El partido de la vuelta de la final de la Copa Libertadores 2018 entre River Plate y Boca Juniors, que se pospuso del sábado para el domingo por la agresión al autobús del 'Xeneize' y luego se postergó con fecha indefinida, tuvo como protagonista excluyente a la violencia, que una vez más estuvo presente en el fútbol argentino.
Los simpatizantes ingresaban al Monumental entre cánticos de aliento y alegría, pero todo cambió cuando el autobús que trasladaba a los jugadores de Boca fue llevado por una esquina en la que había miles de hinchas de River Plate, muchos de los cuales rompieron los vidrios con piedras y botellas.
En declaraciones para la cadena 'TNT', Darío Rubén Ebertz, el chófer habitual del equipo, contó que al salir de un puente vio a 300 metros a "la cantidad de gente" que ocupaba parte del trayecto y comenzó a suponer que "no iba a ser nada fácil", y confesó que le había sorprendido que no estuviese vallada una zona que siempre lo había estado en los anteriores 'Superclásicos'.
Cuando comenzaron a ser atacados por los inadaptados hinchas rivales, Ebertz vio que se dirigía hacia él una botella, por lo que se tapó la cara con un brazo y esta impactó en su axila. El impacto "fue tan fuerte" que perdió "un poco el conocimiento", momento en el cual el vicepresidente de Boca, Horacio Paolini, "agarró el volante hasta que reaccionó y pudo tomar el control".
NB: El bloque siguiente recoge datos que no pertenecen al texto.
(* ===== verification/Score.v ===== *)
(** * jev_score

    Models [tools/score.py]: a caller's ordered rubric, one score question, and the nearest level. *)
From S2P Require Import Prelude Float64 Text Limits Json Domain Validation Policy Runtime Samples.
Open Scope Z_scope.

Record Args := { arg_subject : text; arg_levels : list text; arg_context : option text }.

(** [ScoreQuestion(...)]: fewer than two levels raise. *)
Definition grade_question (levels : list text) : result exn Question :=
  match new_score_question
    (vs "Where on the ordered rubric does the subject in the state fall, from the lowest to the highest level?")
    (VStr <$> levels) with
  | Ok q => Ok (QScore q)
  | Raise _ => Raise (OtherError (u "Score criteria must list at least two levels."))
  end.

Definition state_of (args : Args) : value :=
  let state := [(u "subject", VStr (arg_subject args)); (u "levels", texts_value (arg_levels args))] in
  VDict match arg_context args with Some c => dset (u "context") (VStr c) state | None => state end.

(** [abs(index - answer.score)]. *)
Definition distance (s : float) (index : nat) : float := fabs (fsub (f_of_Z (Z.of_nat index)) s).

(** [min(range(n), key=...)] for [n > 0]: the first index of the least distance. *)
Definition first_min (key : nat -> float) (first : nat) (rest : list nat) : nat :=
  fold_left (fun best i => if fltb (key i) (key best) then i else best) rest first.

Definition nearest_index (s : float) (level_count : nat) : nat :=
  match seq 0 level_count with i :: rest => first_min (distance s) i rest | [] => 0%nat end.

Definition body_of (args : Args) (answers : dict value) : dict value :=
  match validate_rubric_answer (get (u "grade") answers) (length (arg_levels args)) with
  | None =>
    [(u "levels", texts_value (arg_levels args)); (u "score", VNone); (u "nearest_level", VNone);
     (u "probabilities", VNone); (u "confidence", VNone); (u "status", vs "invalid_response")]
  | Some a =>
    [(u "levels", texts_value (arg_levels args)); (u "score", VFloat (rubric_score a));
     (u "nearest_level", vnum (nearest_index (rubric_score a) (length (arg_levels args))));
     (u "probabilities", probs_value (rubric_probabilities a)); (u "confidence", opt_float (rubric_confidence a));
     (u "status", vs "ok")]
  end.

Definition reply (args : Args) (evaluation : Evaluation) : ToolResult :=
  tool_result (frame (u "jev_score") (Some evaluation) (body_of args (answers evaluation)) None).

Definition handle (args : Args) (rt : Runtime) : M ToolResult :=
  let! grade := mlift (grade_question (arg_levels args)) in
  let! evaluation := ask rt (state_of args) [(u "grade", grade)] in
  mret (reply args evaluation).

(** ** Facts *)
Section FirstMin.
Context (key : nat -> float) (Hnum : forall i, knum (key i)).

(** The result is in the list, no element is strictly closer, and every earlier one is strictly
    farther. *)
Lemma first_min_spec rest : forall pre first,
  Forall (fun j => fltb (key first) (key j) = true) pre ->
  exists before after, pre ++ first :: rest = before ++ first_min key first rest :: after /\
    Forall (fun j => fltb (key (first_min key first rest)) (key j) = true) before /\
    Forall (fun j => fleb (key (first_min key first rest)) (key j) = true) (first_min key first rest :: after).
Proof.
  assert (forall rest pre first mid,
    Forall (fun j => fltb (key first) (key j) = true) pre ->
    Forall (fun j => fleb (key first) (key j) = true) mid ->
    exists before after, pre ++ first :: mid ++ rest = before ++ first_min key first rest :: after /\
      Forall (fun j => fltb (key (first_min key first rest)) (key j) = true) before /\
      Forall (fun j => fleb (key (first_min key first rest)) (key j) = true) (first_min key first rest :: after)) as H.
  { clear rest. induction rest as [|i rest IH]; intros pre first mid Hpre Hmid.
    - exists pre, mid. rewrite app_nil_r. split_and!; [done|done|]. constructor; [by apply fleb_refl|done].
    - unfold first_min. cbn [fold_left]. fold (first_min key (if fltb (key i) (key first) then i else first) rest).
      destruct (fltb (key i) (key first)) eqn:E.
      + destruct (IH (pre ++ first :: mid) i []) as (before & after & Heq & Hb & Ha); [|constructor|].
        * apply Forall_app. split; [eapply Forall_impl; [exact Hpre|]; intros j; by apply fltb_trans|].
          constructor; [done|]. eapply Forall_impl; [exact Hmid|]. intros j Hj. by eapply fltb_fleb_trans.
        * exists before, after. split; [|done]. rewrite <- Heq, <- app_assoc. done.
      + destruct (IH pre first (mid ++ [i])) as (before & after & Heq & Hb & Ha); [done| |].
        * apply Forall_app. split; [done|]. constructor; [|constructor]. by apply fltb_false.
        * exists before, after. split; [|done]. rewrite <- Heq, <- app_assoc. done. }
  intros pre first Hpre. apply (H rest pre first [] Hpre). constructor.
Qed.
End FirstMin.

Lemma distance_num s i : is_finite s = true -> knum (distance s i).
Proof. intros Hs. apply nonneg_num, fabs_nonneg, fsub_num; [apply f_of_Z_num|done]. Qed.

Lemma seq_split n before m after :
  seq 0 n = before ++ m :: after -> before = seq 0 m /\ after = seq (S m) (n - S m) /\ (m < n)%nat.
Proof.
  intros H. assert (length before = m) as Hm.
  { assert (seq 0 n !! length before = Some m) as Hl by (rewrite H; by apply list_lookup_middle).
    apply lookup_seq in Hl as [Hl _]. simpl in Hl. lia. }
  assert (m < n)%nat as Hlt.
  { apply (f_equal length) in H. rewrite length_seq, length_app in H. simpl in H. lia. }
  replace n with (m + (1 + (n - S m)))%nat in H by lia. rewrite !seq_app in H. simpl in H.
  apply app_inj_1 in H as [Hb Ha]; [|rewrite length_seq; lia]. injection Ha as Ha.
  split_and!; [congruence|rewrite <- Ha; f_equal; lia|done].
Qed.

Lemma score_finite n answer a : validate_rubric_answer answer n = Some a -> is_finite (rubric_score a) = true.
Proof.
  unfold validate_rubric_answer. destruct (is_json_object answer) as [d|]; [|done].
  destruct (score_in _ _) as [s|] eqn:Es; [|done].
  destruct (is_json_object (get (u "probabilities") d)) as [raw|]; [|done]. destruct (_ || _); [done|].
  destruct (read_probabilities raw); [|done]. destruct (fgtb _ _); [done|]. intros [= <-]. cbn [rubric_score].
  unfold score_in in Es. destruct (as_number _) as [x|]; [|done].
  destruct (is_finite x) eqn:Ef; [|done]. destruct (_ || _); [done|]. by injection Es as <-.
Qed.

(** jev_score places the subject on the caller's scale or says it cannot: a validated answer has a
    finite score within the scale, a probability for exactly every level, and the nearest level is
    the first level no other is closer than; anything else is [invalid_response]. *)
Theorem score_places args ev :
  wf_value (VDict (answers ev)) ->
  match validate_rubric_answer (get (u "grade") (answers ev)) (length (arg_levels args)) with
  | Some a => exists nearest,
      get (u "score") (payload (reply args ev)) = VFloat (rubric_score a) /\
      get (u "status") (payload (reply args ev)) = vs "ok" /\
      get (u "nearest_level") (payload (reply args ev)) = vnum nearest /\
      fleb f_zero (rubric_score a) = true /\
      fleb (rubric_score a) (f_of_Z (Z.of_nat (length (arg_levels args)) - 1)) = true /\
      (forall k, k ∈ dkeys (rubric_probabilities a) <-> exists i, (i < length (arg_levels args))%nat /\ k = str_of_nat i) /\
      (nearest < length (arg_levels args))%nat /\
      (forall j, (j < length (arg_levels args))%nat ->
         fleb (distance (rubric_score a) nearest) (distance (rubric_score a) j) = true /\
         ((j < nearest)%nat -> fltb (distance (rubric_score a) nearest) (distance (rubric_score a) j) = true))
  | None =>
      get (u "status") (payload (reply args ev)) = vs "invalid_response" /\
      get (u "score") (payload (reply args ev)) = VNone
  end.
Proof.
  intros Hwf. set (n := length (arg_levels args)). cbn [payload reply tool_result].
  destruct (validate_rubric_answer _ _) as [a|] eqn:Ea.
  - destruct (validate_rubric_answer_sound _ n a (get_wf _ _ Hwf) Ea) as (H0 & Htop & _ & Hkeys & _).
    pose proof (score_finite n _ a Ea) as Hfin. exists (nearest_index (rubric_score a) n).
    assert (n <> 0%nat) as Hn.
    { intros Hz. rewrite Hz in Htop. pose proof (fleb_trans _ _ _ H0 Htop) as H. by vm_compute in H. }
    assert (exists before after, seq 0 n = before ++ nearest_index (rubric_score a) n :: after /\
      Forall (fun j => fltb (distance (rubric_score a) (nearest_index (rubric_score a) n)) (distance (rubric_score a) j) = true) before /\
      Forall (fun j => fleb (distance (rubric_score a) (nearest_index (rubric_score a) n)) (distance (rubric_score a) j) = true)
        (nearest_index (rubric_score a) n :: after)) as (before & after & Heq & Hb & Ha).
    { unfold nearest_index. destruct (seq 0 n) as [|i rest] eqn:Es; [by destruct n|].
      apply (first_min_spec (distance (rubric_score a)) (fun i => distance_num _ i Hfin) rest [] i). constructor. }
    destruct (seq_split _ _ _ _ Heq) as (Hbefore & Hafter & Hlt).
    unfold body_of. fold n. rewrite Ea.
    split_and!; try (apply frame_get; [apply keys_NoDup; reflexivity|done|done|reflexivity]); try done.
    intros j Hj. assert (j ∈ seq 0 n) as Hin by (apply elem_of_seq; lia). rewrite Heq in Hin.
    apply elem_of_app in Hin as [Hin|Hin].
    + eapply Forall_forall in Hin; [|exact Hb]. split; [by apply fltb_fleb|done].
    + eapply Forall_forall in Hin as Hle; [|exact Ha]. split; [done|]. intros Hjn. exfalso.
      apply elem_of_cons in Hin as [->|Hin]; [lia|]. rewrite Hafter in Hin. apply elem_of_seq in Hin. lia.
  - unfold body_of. fold n. rewrite Ea.
    split; (apply frame_get; [apply keys_NoDup; reflexivity|done|done|reflexivity]).
Qed.

(** ** Witness *)
Definition sample_args : Args :=
  {| arg_subject := u "s"; arg_levels := [u "low"; u "mid"; u "high"]; arg_context := None |}.

Definition sample_answers : dict value :=
  [(u "grade", VDict [(u "score", percent 150); (u "confidence", percent 90);
     (u "probabilities", VDict [(u "0", percent 10); (u "1", percent 30); (u "2", percent 60)])])].

(** Halfway between two levels, the lower one is nearest. *)
Example sample_nearest :
  get (u "nearest_level") (payload (reply sample_args (sample_evaluation sample_answers))) = vnum 1.
Proof. vm_compute. reflexivity. Qed.

Lemma score_places_witness : exists nearest,
  wf_value (VDict sample_answers) /\ (nearest < 3)%nat /\
  get (u "nearest_level") (payload (reply sample_args (sample_evaluation sample_answers))) = vnum nearest.
Proof.
  assert (wf_value (VDict sample_answers)) as Hwf by (apply wf_check_sound; vm_compute; reflexivity).
  pose proof (score_places sample_args (sample_evaluation sample_answers) Hwf) as H.
  destruct (validate_rubric_answer _ _) as [a|] eqn:E; [|exfalso; vm_compute in E; discriminate].
  destruct H as (n & _ & _ & Hn & _ & _ & _ & Hlt & _). exists n. split; [exact Hwf|]. split; [exact Hlt|exact Hn].
Defined.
"Si no, no sé qué hubiera pasado, una desgracia", afirmó el conductor, y añadió que a Paolini "se lo mandó Dios, es un ángel". Tras dar las gracias a Dios por la ayuda del directivo, Ebertz explicó que un autobús tan grande "una vez que se te escapa de las manos ya no lo contienes más".
Argentina, y el fútbol mundial en general, aún se pregunta perplejo cómo lo que comenzó como "la final del Siglo", que tuvo un espectacular primer episodio hace dos semanas en La Bombonera (2-2), derivó en una situación bochornosa, que sacó a la luz lo peor de una rivalidad mal entendida.